Subterranean termites which include Microcerotermes losbañosensis, Macrotermes. gilvus, Coptoterme gestroi and Nasutitermes luzonicus, are the major groups of termites that cause various types of damage to trees and plantation crops in the Philippines. The current major groups of chemicals being used by pest control applicators as chemical barriers include organophosphates, synthetic pyrethroids, a chlornicotinyl and a phenylpyrazole. They are relatively effective to protect the trees but poses danger to the health of applicators, environment and side effect to non-target soil borne organisms. 
Termite baiting has evolved in recent times as a sustainable method for managing termites in plantations. Termite baiting involves the application of above ground baiting stations containing bait matrix on the mud tubes and mud galleries of the active termites on tree trunks and also termite mounds. This technique makes use of the inherent termite behaviors of interdependence, trophallaxis, mutual grooming and cannibalism to distribute the bait toxicant throughout the colony, resulting in population loss and colony elimination. 

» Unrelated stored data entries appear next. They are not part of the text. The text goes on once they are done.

(* ===== verification/Keygen.v ===== *)
(** The command that mints an API key ([cmd/authz-keygen]): what it prints, and
    what it stores.  The flags are its arguments; the environment and the
    connection to the database are parameters. *)

From S2P Require Import Prelude GoStrings GoTime Runtime Signing Auth AuthProps Pg AuthPg.

Record flags := { fl_env : string; fl_org : string; fl_tier : string; fl_insert : bool; fl_enforce : bool }.

(** The defaults of the flags. *)
Definition default_flags : flags := {| fl_env := EnvTest; fl_org := ""; fl_tier := "default"; fl_insert := false; fl_enforce := false |}.

Definition fmt_bool (b : bool) : string := if b then "true" else "false".

Definition set_shadow (b : bool) (rec : KeyRecord) : KeyRecord :=
  {| KeyID := KeyID rec; KeyHashHex := KeyHashHex rec; OrgID := OrgID rec; Tier := Tier rec; Env := Env rec; Status := Status rec; Shadow := b |}.

Definition key_lines (plaintext : string) (rec : KeyRecord) : list string :=
  [ "API KEY (store securely — shown only once):"; "  " +:+ plaintext; "";
    "key_id:     " +:+ KeyID rec; "key_sha256: " +:+ KeyHashHex rec; "org_id:     " +:+ OrgID rec; "tier:       " +:+ Tier rec;
    "env:        " +:+ Env rec;
    "shadow:     " +:+ fmt_bool (Shadow rec) +:+ (if Shadow rec then "  (advisory/log-only — flip with -enforce to enforce)" else ""); "" ].

(** The values are put between quotes as they are. *)
Definition insert_lines (rec : KeyRecord) : list string :=
  [ "-- persist with:"; "INSERT INTO api_keys (key_id, key_sha256, org_id, tier, env, status, shadow)";
    "VALUES ('" +:+ KeyID rec +:+ "', '" +:+ KeyHashHex rec +:+ "', '" +:+ OrgID rec +:+ "', '" +:+ Tier rec +:+ "', '" +:+ Env rec +:+
    "', 'active', " +:+ fmt_bool (Shadow rec) +:+ ");" ].

(** How the process ends: its exit code, its output, the table. *)
Record ended := { exit_code : Z; stdout : list string; table : KeyRows }.

Section keygen.
Context `{Sha256} {W : Type} `{Runtime W} (stored : time -> time).

(** [dsn] is [DATABASE_URL], [connects] whether the pool opens, [how] what
    becomes of the insert, [db_now] the database's clock. *)
Definition keygen (fl : flags) (dsn : string) (connects : bool) (how : fault) (db_now : time) (t : KeyRows) : io W ended :=
  if String.eqb (fl_org fl) "" then mret {| exit_code := 2; stdout := []; table := t |}
  else
    gk ← NewKey (fl_env fl) (fl_org fl) (fl_tier fl);
    mret match gk with
    | Err _ => {| exit_code := 1; stdout := []; table := t |}
    | Ok gk =>
      let rec := set_shadow (negb (fl_enforce fl)) (gk_Record gk) in
      let lines := key_lines (gk_Plaintext gk) rec in
      if negb (fl_insert fl) then {| exit_code := 0; stdout := lines ++ insert_lines rec; table := t |}
      else if String.eqb dsn "" then {| exit_code := 2; stdout := lines; table := t |}
      else if negb connects then {| exit_code := 1; stdout := lines; table := t |}
      else match Pg_Insert stored how db_now rec t with
           | (Err _, t) => {| exit_code := 1; stdout := lines; table := t |}
           | (Ok _, t) => {| exit_code := 0; stdout := lines ++ ["inserted into api_keys."]; table := t |}
           end
    end.

(** An inserted key works.  When [authz-keygen -insert] exits with 0, the
    table has one new row, which has the key's hash and not the key; and a
    client that signs with the printed key, with a fresh nonce and a timestamp
    in the skew, is let in by every authenticator over the table as the
    organisation, tier and environment asked for, enforcing exactly when
    [-enforce] was given. *)
Theorem keygen_key_works `{!Sha256Laws} fl dsn connects how db_now t w e w1 (a : Authenticator W) rows ts nonce m p b w2 tm w4 w5
  (He : keygen fl dsn connects how db_now t w = (e, w1)) (Hok : exit_code e = 0) (Hins : fl_insert fl = true)
  (Ha : keys a = pg_key_store rows (fun _ => Live)) (Hrows : rows w2 = table e)
  (Hnow : now w2 = (tm, w4)) (Hts : in_int64 ts = true) (Hskew : skew_of tm (time_Unix ts) <= maxSkew a)
  (Hnonce : 8 <= Z.of_nat (String.length nonce) <= 128)
  (Hfresh : forall id, Remember (nonces a) id nonce (nonceTTL a) w4 = (Ok true, w5)) :
  exists gk rec, nth_error (stdout e) 1 = Some ("  " +:+ gk_Plaintext gk) /\ KeyHashHex rec = hex_encode (sha256 (gk_Plaintext gk)) /\
    table e = <[KeyID rec := {| kr_rec := rec; kr_created := stored db_now; kr_revoked := None |}]> t /\ t !! KeyID rec = None /\
    Authenticate a m p (client_headers (gk_Plaintext gk) m p ts nonce b) b w2 =
      (Ok {| pr_OrgID := fl_org fl; pr_KeyID := KeyID rec; pr_Tier := fl_tier fl; pr_Env := fl_env fl; pr_Shadow := negb (fl_enforce fl) |}, w5).
Proof.
  unfold keygen in He. destruct (String.eqb (fl_org fl) ""); [injection He as <- _; done|]. rewrite bind_let in He.
  destruct (NewKey _ _ _ w) as [[gk|e0] w0] eqn:Eg; cbn [fst snd] in He; [|injection He as <- _; done]. rewrite Hins in He. cbn [negb] in He.
  destruct (NewKey_ok _ _ _ _ _ _ Eg) as (_ & _ & _ & Hhash & Hst & Hpr).
  destruct (String.eqb dsn ""); [injection He as <- _; done|]. destruct (negb connects); [injection He as <- _; done|].
  set (rec := set_shadow _ _) in He. destruct (Pg_Insert stored how db_now rec t) as [r t'] eqn:Ei.
  destruct r as [[]|msg]; injection He as <- _; [|done]. exists gk, rec. cbn [stdout table nth_error app key_lines].
  unfold Pg_Insert in Ei. destruct how; cbn in Ei; [|done..]. unfold insert_key in Ei. destruct (negb (key_fits rec) || key_taken rec t) eqn:Eb; [done|].
  injection Ei as <-. apply orb_false_iff in Eb as [Hfit Ht]. unfold key_taken in Ht. destruct (t !! KeyID rec) eqn:Ek; [done|].
  split_and!; [done | exact Hhash | done | done|].
  assert (Hid : text_ok (KeyID rec) = true).
  { apply negb_false_iff in Hfit. unfold key_fits in Hfit. cbn [forallb] in Hfit. by destruct (text_ok (KeyID rec)). }
  replace {| pr_OrgID := fl_org fl; pr_KeyID := KeyID rec; pr_Tier := fl_tier fl; pr_Env := fl_env fl; pr_Shadow := negb (fl_enforce fl) |} with (principal_of rec).
  2:{ unfold principal_of in *. injection Hpr as Ho Hti Hen _. cbn. by rewrite Ho, Hti, Hen. }
  eapply (signed_authenticates a _ _ _ gk w w0 rec ts nonce m p b w2 w2 tm w4 w5); try done.
  rewrite Ha. cbn [pg_key_store LookupByID]. unfold Pg_LookupByID. cbn [on_keys fst]. unfold select_key. rewrite Hid. cbn [negb].
  cbn [table] in Hrows. by rewrite Hrows, lookup_insert_eq.
Qed.
End keygen.

(** An organisation with a quote ends the literal of the printed statement. *)
Example printed_statement_is_not_quoted `{Sha256} :
  nth_error (insert_lines (set_shadow false (gk_Record (new_key prefixTest EnvTest "acme', 'enterprise', 'live', 'active', false) --" "free" [])))) 2 =
  Some ("VALUES ('" +:+ KeyID (gk_Record (new_key prefixTest EnvTest "" "" [])) +:+ "', '" +:+ KeyHashHex (gk_Record (new_key prefixTest EnvTest "" "" [])) +:+
        "', 'acme', 'enterprise', 'live', 'active', false) --', 'free', 'test', 'active', false);").
Proof. unfold insert_lines. cbn [nth_error]. cbn [set_shadow new_key gk_Record KeyID KeyHashHex OrgID Tier Env Shadow fmt_bool]. by rewrite <- ?str_app_assoc. Qed.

A number of bait toxicants and baiting systems have been developed and evaluated over the last few years for the control of subterranean termite species, but the most efficacious one tested by the author is the Requiem termite bait. The product is manufactured by Ensystex Inc. (NC, USA) and uses the toxicant chlorfluazuron in its bait matrix (1gm of Chlorfluazuron per kg of bait Matrix. Chlorfluazuron is a benzoylphenyl urea that acts as a potent chitin synthesis inhibitor, across various orders of insects including termites. Termites affected by chlorfluazuron also stops feeding on timber possibly due to softening of their mouthparts, leading to starvation and death. The extremely small amount of active ingredient used in accomplishing termite control is also available in two local studies conducted by Garcia (2004 and 2007).  The work clearly proves that colony elimination of four species of urban termites in the Philippines can be achieved by application of a very small amount of the active ingredient within 8-12 week time.
This author estimates that baiting technique occupies 25% of the post construction market in urban pest control when gross revenue is considered. This technology has proven its success in urban environment around the world and is most considerate when environment is concerned. However the use of baits in agriculture is never tested seriously. It also could lead to question that baiting may not be cost efficient. This is due to the fact that baiting has been made available to control termites in urban environment till date by various manufacturers. Given the volume of potential business in agriculture, the same manufacturers could easily reduce the cost of the product and realize the possibility of profiting by capturing a significant and new market. 
Garcia CM et al (2007) Termite baiting system: A new dimension of termite control in the Philippines. Presented at 38th International Research Group on Wood Preservation in Stockholm. IRG/WP 07-10608. 12 pp
Garcia, C M (2004). Present status of termite management in the Philippines & Japan. In: Proceedings of the 1st Pacific Rim Termite Research Group Meeting. Penang Malaysia. pp 22.